# So who's working Monday the 5th?



## Trim40 (Jan 27, 2009)

I'll be at it on Mon. Only work I've had in 2 weeks


----------



## Scribbles (Mar 10, 2009)

hollidays are great, but bills are monthley


----------



## Leo G (May 12, 2005)

Might work, see how lazy I am. Gotta bunch of stuff falling on me at the same time.


----------



## Cjeff (Dec 14, 2009)

Thursday was our holiday, I worked, but taking 1/2 day Saturday to work my other job.


----------



## Metro M & L (Jun 3, 2009)

working Monday. Have two whole weekend days off though. Second weekend I've had since January! I've already made as much as I did all year last year!


----------



## bwalley (Jan 7, 2009)

I wasn't planning on working but 1 of my guys wants to work, so I will let him work, that means I have to show up to check on him.


----------



## Snobnd (Jul 1, 2008)

I will be working on my Tan and Fishing with Daughter on Monday.
Back to work on Tue.


----------



## pinwheel (Dec 7, 2009)

Good to see so many people swamped like we are. Yep, I'll be working Monday, just like I'm working today.


----------



## Rockhound (Jul 12, 2007)

I'd work if I had the option.


----------



## BattleRidge (Feb 9, 2008)

I will be and the 4th as well. We just got a gnarly hailstorm. HECK YA


----------



## mudpad (Dec 26, 2008)

Working today, working Sunday, working Monday....Fire Marshall final on the new school thursday, drop dead finish date July 15th. The little monsters (I mean angels) are coming soon!


----------



## ApgarNJ (Apr 16, 2006)

I'm probably working around our house. I have a lot of projects to get caught up on. I am about to start a foundation for an addition but the excavator is saying the end of the week now, not tuesday. I will do a few finishing touches on a job from last week. few hours at the most.
after that it's going to get busy for a while. I enjoy the time with my family.


----------



## mikeswoods (Oct 11, 2008)

Monday--YES. Work is work. No body around here to write me a check for not working.
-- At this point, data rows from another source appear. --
Lemma wordless_lower (a : string) : wordless a = true -> wordless (lower a) = true.
Proof.
  unfold wordless. induction a as [|c a IH]; [reflexivity |].
  simpl. rewrite alnum_lower_char. intros H.
  apply andb_true_iff in H as [H1 H2]. now rewrite H1, IH.
Qed.

Lemma search_adv_wordless (start : nat) (adv : bool) : forall s pv i,
  wordless s = true -> search_adv (Group re_token) start adv pv s i = None.
Proof.
  unfold wordless. induction s as [|c s IH]; intros pv i H; [reflexivity |].
  simpl in H. apply andb_true_iff in H as [H1 H2]. apply negb_true_iff in H1.
  cbn [search_adv run re_token rest]. rewrite H1. now apply IH.
Qed.

Lemma tokens_wordless (a : string) : wordless a = true -> tokens a = [].
Proof.
  intros H. apply wordless_lower in H.
  unfold tokens, findall.
  replace (2 * length (lower a) + 2) with (S (2 * length (lower a) + 1)) by lia.
  cbn [findall_loop]. now rewrite search_adv_wordless.
Qed.

Section RankingFacts.

Variable float : Type.
Variable zero : float.
Variable truediv : nat -> nat -> float.
Variable gt : float -> float -> bool.

(** X5.  The similarity of two texts does not depend on their order, nor
    on the case of their letters. *)
Theorem naive_similarity_symmetric (a b : string) :
  naive_similarity zero truediv a b = naive_similarity zero truediv b a
  /\ naive_similarity zero truediv a b
     = naive_similarity zero truediv (lower a) (lower b).
Proof.
  split.
  - unfold naive_similarity. rewrite orb_comm.
    destruct (is_empty (tokens b) || is_empty (tokens a)); [reflexivity |].
    rewrite (set_inter_length_sym (tokens a) (tokens b)),
            (set_union_length_sym (tokens a) (tokens b))
      by apply tokens_NoDup.
    reflexivity.
  - unfold naive_similarity, tokens. now rewrite !lower_idem.
Qed.

(** X6.  For two texts that both hold a word, the similarity is the
    quotient of the number of shared words by the number of all words;
    the first number never exceeds the second, which is not zero, and the
    two are equal exactly when the texts use the same words. *)
Theorem naive_similarity_quotient (a b : string) :
  tokens a <> [] -> tokens b <> [] ->
  naive_similarity zero truediv a b = truediv (shared_words a b) (all_words a b)
  /\ shared_words a b <= all_words a b
  /\ 0 < all_words a b
  /\ (shared_words a b = all_words a b <-> same_tokens a b).
Proof.
  intros Ha Hb. unfold shared_words, all_words.
  split; [| split; [| split]].
  - unfold naive_similarity.
    destruct (tokens a); [contradiction |]. destruct (tokens b); [contradiction |].
    reflexivity.
  - apply set_inter_le_union.
  - rewrite set_union_length. destruct (tokens a); [contradiction | simpl; lia].
  - unfold same_tokens. apply set_inter_eq_union; apply tokens_NoDup.
Qed.

(** X7.  A text without any ASCII letter or digit has the similarity 0.0
    with every text, on either side. *)
Theorem naive_similarity_wordless (a b : string) :
  wordless a = true ->
  naive_similarity zero truediv a b = zero
  /\ naive_similarity zero truediv b a = zero.
Proof.
  intros H. unfold naive_similarity. rewrite (tokens_wordless a H).
  cbn [is_empty orb]. now rewrite orb_true_r.
Qed.

Lemma max_scan_best (A : Type) (key : A -> float) :
  (forall x, gt x x = false) ->
  (forall x y z, gt x y = true -> gt y z = true -> gt x z = true) ->
  forall (l : list A) (best : A) (seen : list A),
    In best seen ->
    (forall s, In s seen -> gt (key s) (key best) = false) ->
    In (max_scan gt key best (key best) l) (seen ++ l)
    /\ forall s, In s (seen ++ l) ->
         gt (key s) (key (max_scan gt key best (key best) l)) = false.
Proof.
  intros Hirr Htr. induction l as [|x l IH]; intros best seen Hb Hs.
  - rewrite app_nil_r. cbn [max_scan]. split; assumption.
  - cbn [max_scan].
    replace (seen ++ x :: l)%list with ((seen ++ [x]) ++ l)%list
      by now rewrite <- app_assoc.
    destruct (gt (key x) (key best)) eqn:G.
    + apply IH.
      * apply in_or_app. right. now left.
      * intros s Hin. apply in_app_or in Hin as [Hin | [<- | []]].
        -- destruct (gt (key s) (key x)) eqn:G'; [| reflexivity].
           specialize (Hs s Hin). rewrite (Htr _ _ _ G' G) in Hs. discriminate.
        -- apply Hirr.
    + apply IH.
      * apply in_or_app. now left.
      * intros s Hin. apply in_app_or in Hin as [Hin | [<- | []]].
        -- now apply Hs.
        -- exact G.
Qed.

(** X8.  With no snippet the hint is the empty text.  Otherwise, the
    order on the floats being strict and transitive, the hint is the
    statement of one of the snippets, the empty text when that snippet
    has none, and no snippet has a statement whose similarity with the
    question is greater. *)
Theorem pick_most_related_is_a_best_match (q : string)
  (snippets : list (dict string)) :
  (forall x, gt x x = false) ->
  (forall x y z, gt x y = true -> gt y z = true -> gt x z = true) ->
  pick_most_related zero truediv gt q [] = ""
  /\ (snippets <> [] ->
      exists s,
        In s snippets
        /\ pick_most_related zero truediv gt q snippets = dict_get_or s "sql" ""
        /\ forall s', In s' snippets ->
             gt (naive_similarity zero truediv q (dict_get_or s' "sql" ""))
                (naive_similarity zero truediv q (dict_get_or s "sql" ""))
             = false).
Proof.
  intros Hirr Htr. split; [reflexivity |].
  intros Hne. destruct snippets as [|s0 others]; [contradiction |].
  cbn [pick_most_related].
  set (key := fun s : dict string =>
                naive_similarity zero truediv q (dict_get_or s "sql" "")).
  destruct (max_scan_best (dict string) key Hirr Htr others s0 [s0]) as [H1 H2].
  - now left.
  - intros s [<- | []]. apply Hirr.
  - exists (max_scan gt key s0 (key s0) others). repeat split.
    + exact H1.
    + exact H2.
Qed.

End RankingFacts.

(** The stand-in floats are ordered strictly and transitively. *)
Lemma ratio_gt_irrefl (x : Sample.ratio) : Sample.ratio_gt x x = false.
Proof. unfold Sample.ratio_gt. apply Nat.ltb_irrefl. Qed.

Lemma ratio_gt_trans (x y z : Sample.ratio) :
  Sample.ratio_gt x y = true -> Sample.ratio_gt y z = true ->
  Sample.ratio_gt x z = true.
Proof.
  unfold Sample.ratio_gt. destruct x as [a b], y as [c d], z as [e f].
  cbn [fst snd]. rewrite !Nat.ltb_lt. intros H1 H2.
  assert (Hd : 0 < d) by (destruct d; [lia | lia]).
  assert (Hc : 0 < c) by (destruct c; [lia | lia]).
  apply (Nat.mul_lt_mono_pos_r (c * d)); [nia |].
  assert (K1 : (e * d) * (c * b) <= (c * f) * (c * b)) by (apply Nat.mul_le_mono_r; lia).
  assert (K2 : (c * f) * (c * b) <= (c * f) * (a * d)) by (apply Nat.mul_le_mono_l; lia).
  assert (K3 : 0 < c * b \/ c * b = 0) by lia.
  destruct K3 as [K3 | K3].
  - assert (K4 : (e * d) * (c * b) < (c * f) * (c * b))
      by (apply Nat.mul_lt_mono_pos_r; lia).
    nia.
  - nia.
Qed.

(** A witness of X6: two questions that share one word of four. *)
Lemma naive_similarity_quotient_witness :
  tokens "Total sales" <> [] /\ tokens "sales by item" <> []
  /\ naive_similarity Sample.ratio_zero Sample.ratio_div
       "Total sales" "sales by item"
     = Sample.ratio_div 1 4.
Proof.
  split; [vm_compute; discriminate |]. split; [vm_compute; discriminate |].
  destruct (naive_similarity_quotient Sample.ratio Sample.ratio_zero
              Sample.ratio_div "Total sales" "sales by item") as [E _].
  - vm_compute; discriminate.
  - vm_compute; discriminate.
  - rewrite E. reflexivity.
Defined.

(** A witness of X7: a question made of punctuation. *)
Lemma naive_similarity_wordless_witness :
  wordless "?!" = true
  /\ naive_similarity Sample.ratio_zero Sample.ratio_div "?!" "SELECT 1"
     = Sample.ratio_zero.
Proof.
  split; [reflexivity |].
  apply (naive_similarity_wordless Sample.ratio Sample.ratio_zero
           Sample.ratio_div "?!" "SELECT 1").
  reflexivity.
Defined.

(** A witness of X8: the sample snippets and a question on the revenue. *)
Lemma pick_most_related_is_a_best_match_witness :
  Sample.snippets <> []
  /\ exists s,
       In s Sample.snippets
       /\ pick_most_related Sample.ratio_zero Sample.ratio_div Sample.ratio_gt
            "sum of the revenue" Sample.snippets
          = dict_get_or s "sql" "".
Proof.
  split; [discriminate |].
  destruct (pick_most_related_is_a_best_match Sample.ratio Sample.ratio_zero
              Sample.ratio_div Sample.ratio_gt "sum of the revenue"
              Sample.snippets ratio_gt_irrefl ratio_gt_trans) as [_ H].
  destruct (H ltac:(discriminate)) as (s & H1 & H2 & _).
  exists s. split; assumption.
Defined.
There have been enough days off this year.---Mike---


----------



## oldfrt (Oct 10, 2007)

Going golfing with a few friends Monday
and I'll have my regular partner:

I look forward to long weekends,and
although this one got cut a little short,
I need time to forget about work every 
now and then so I can enjoy some of
what I'm working for.


----------



## ApgarNJ (Apr 16, 2006)

unless something is on a major deadline which doesn't happen often, I don't work weekends. We have our whole lives to work and to me, nothing is more important than spending time with my kids and family, especially on long weekends. I don't know of any of my customers who would want me in their house on a holiday weekend anyways. If we were on a larger job I might work monday but this week is all small stuff for the first few days.


----------



## BACKWOODS (Sep 10, 2007)

Morning motorcycle ride and BBQ ribs and beer Monday afternoon. Heck if I don't reward myself I could work 7 days a week. Gotta have a reason to relax a day every now and then.


----------



## drywallnflorida (Sep 19, 2008)

I'm too busy to take monday off. I'm taking a Sunday off that is good enuff!!


----------



## English Roofer (Dec 22, 2008)

Im working Monday, why whats happening lol!:thumbup:
Cheers
Dave


----------



## fireguy (Oct 29, 2006)

Office work today, tomorow to finish estimates & billing jobs completed, try to schedule this months work. Monday look at leaking sprinkler pipe, then Start teaching new guy the trade. Hope he is a fast learner.


----------



## woodchuck2 (Feb 27, 2008)

I just finished up a larger job myself and can now afford to hire a part time helper. All i have now is a bunch of smaller jobs but they will keep this helper and I busy for the next couple weeks. The last month or so i have been working 7 days a week but i took part of today off and part of tomorrow so i need to work Monday to keep on schedule.


----------



## mudpad (Dec 26, 2008)

We worked inside today, local noise ordinance considers today a holiday so no work outside (which is where we really need to be working) 

Had one sub that didn't get the word and was installing vented soffit under the canopies before I figured out he was there. Apparently he didn't make too much noise cause the law didn't show up. 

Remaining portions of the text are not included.